Dynamic: license-file

# LangGraph Checkpoint Aerospike

Store LangGraph checkpoints in Aerospike using the provided `AerospikeSaver`.

## Installation

```bash
pip install -U langgraph-checkpoint-aerospike
```

## Usage

1. Bring up Aerospike locally using prebuilt [Aerospike Docker Image](https://hub.docker.com/_/aerospike):

```bash
docker run -d --name aerospike -p 3000-3002:3000-3002 container.aerospike.com/aerospike/aerospike-server
```

2. Point the saver at your cluster (Default):
   - `AEROSPIKE_HOST=127.0.0.1`
   - `AEROSPIKE_PORT=3000`
   - `AEROSPIKE_NAMESPACE=test`

3. Build a LangGraph graph and compile it with the saver as the checkpointer.
   Passing the same `thread_id` on a later run resumes from the persisted state:

   ```python
   from typing import Annotated, TypedDict

   import aerospike
   from langgraph.graph import START, END, StateGraph
   from langgraph.graph.message import add_messages
   from langchain_core.messages import HumanMessage

   from langgraph.checkpoint.aerospike import AerospikeSaver

   # 1. Connect to Aerospike and build the checkpointer.
   client = aerospike.client({"hosts": [("127.0.0.1", 3000)]}).connect()
   checkpointer = AerospikeSaver(client=client, namespace="test")

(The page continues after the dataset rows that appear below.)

Definition reverse_postorder : res E (list BlockId) :=
  let* postorder := dfs_roots (map successors (blocks g)) analysis_roots
                      (replicate (length (blocks g)) false) [] in
  Ok (reverse postorder).

(** ** Cooper-Harvey-Kennedy *)

Definition virtual_root : nat := length (blocks g).

(** [v[i] = x]. *)
Definition set_index {A} (v : list A) (i : nat) (x : A) : res E (list A) :=
  if i <? length v then Ok (<[i := x]> v) else Panic.

Fixpoint number_loop (len rpo_index : nat) (order : list BlockId) (pn : list nat) : res E (list nat) :=
  match order with
  | [] => Ok pn
  | block :: order =>
      let* pn := set_index pn block (len - 1 - rpo_index) in
      number_loop len (S rpo_index) order pn
  end.

Definition postorder_number (order : list BlockId) : res E (list nat) :=
  let* pn := set_index (replicate (length (blocks g) + 1) 0) virtual_root (length order) in
  number_loop (length order) 0 order pn.

(** [idom[finger].expect(..)]. *)
Definition known_idom (idom : list (option nat)) (finger : nat) : res E nat :=
  let* parent := index idom finger in
  match parent with Some parent => Ok parent | None => Panic end.

(** [while postorder_number[finger] < postorder_number[other] { finger = idom[finger] }]. *)
Fixpoint climb (fuel : nat) (idom : list (option nat)) (pn : list nat) (finger other : nat) : res E nat :=
  match fuel with
  | O => OutOfFuel
  | S fuel =>
      let* a := index pn finger in
      let* b := index pn other in
      if a <? b then let* finger := known_idom idom finger in climb fuel idom pn finger other
      else Ok finger
  end.

Fixpoint intersect (fuel : nat) (idom : list (option nat)) (pn : list nat) (finger1 finger2 : nat) : res E nat :=
  match fuel with
  | O => OutOfFuel
  | S fuel =>
      if finger1 =? finger2 then Ok finger1
      else
        let* finger1 := climb (S (length idom)) idom pn finger1 finger2 in
        let* finger2 := climb (S (length idom)) idom pn finger2 finger1 in
        intersect fuel idom pn finger1 finger2
  end.

(** Each round moves a finger up. *)
Definition intersect_fuel (idom : list (option nat)) : nat := 2 + 2 * length idom.

(** [.filter(|&predecessor| idom[predecessor].is_some())]. *)
Fixpoint processed (idom : list (option nat)) (l : list nat) : res E (list nat) :=
  match l with
  | [] => Ok []
  | p :: l =>
      let* parent := index idom p in
      let* rest := processed idom l in
      Ok (match parent with Some _ => p :: rest | None => rest end)
  end.

Fixpoint intersect_all (idom : list (option nat)) (pn : list nat) (new_idom : nat) (l : list nat) : res E nat :=
  match l with
  | [] => Ok new_idom
  | p :: l =>
      let* new_idom := intersect (intersect_fuel idom) idom pn new_idom p in
      intersect_all idom pn new_idom l
  end.

Definition block_predecessors (block : BlockId) : res E (list nat) :=
  let* ps := predecessors block in
  Ok (if is_analysis_root block then ps ++ [virtual_root] else ps).

(** One iteration of the inner loop: the table and [changed]. *)
Definition update_block (pn : list nat) (block : BlockId) (idom : list (option nat)) (changed : bool)
    : res E (list (option nat) * bool) :=
  let* ps := block_predecessors block in
  let* ps := processed idom ps in
  match ps with
  | [] => Ok (idom, changed)
  | p :: ps =>
      let* new_idom := intersect_all idom pn p ps in
      let* old := index idom block in
      if bool_decide (old = Some new_idom) then Ok (idom, changed)
      else
        let* idom := set_index idom block (Some new_idom) in
        Ok (idom, true)
  end.

Fixpoint update_all (pn : list nat) (order : list BlockId) (idom : list (option nat)) (changed : bool)
    : res E (list (option nat) * bool) :=
  match order with
  | [] => Ok (idom, changed)
  | block :: order =>
      let* (idom, changed) := update_block pn block idom changed in
      update_all pn order idom changed
  end.

Fixpoint fixpoint_loop (fuel : nat) (pn : list nat) (order : list BlockId) (idom : list (option nat))
    : res E (list (option nat)) :=
  match fuel with
  | O => OutOfFuel
  | S fuel =>
      let* (idom, changed) := update_all pn order idom false in
      if changed : bool then fixpoint_loop fuel pn order idom else Ok idom
  end.

(** A pass that changes something moves a dominator up. *)
Definition fixpoint_fuel (order : list BlockId) : nat := 2 + length order * S (length order).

   # 2. Define a minimal LangGraph graph.
   class State(TypedDict):
       messages: Annotated[list, add_messages]

   def chatbot(state: State) -> State:
       last = state["messages"][-1].content
       return {"messages": [("assistant", f"You said: {last}")]}

   builder = StateGraph(State)
   builder.add_node("chatbot", chatbot)
   builder.add_edge(START, "chatbot")
   builder.add_edge("chatbot", END)

   # 3. Compile with the Aerospike checkpointer.
   graph = builder.compile(checkpointer=checkpointer)

   # 4. Each thread_id is a separate, persisted conversation.
   config = {"configurable": {"thread_id": "demo"}}
   graph.invoke({"messages": [HumanMessage("hello")]}, config)

   # 5. A later call with the same thread_id resumes from the saved state,
   #    even in a brand-new process — the history lives in Aerospike.
   result = graph.invoke({"messages": [HumanMessage("are you still there?")]}, config)
   for message in result["messages"]:
       message.pretty_print()
   ```

You can also inspect persisted checkpoints directly through the saver, e.g.
`checkpointer.get_tuple(config)` for the latest checkpoint or
`checkpointer.list(config)` to walk a thread's history.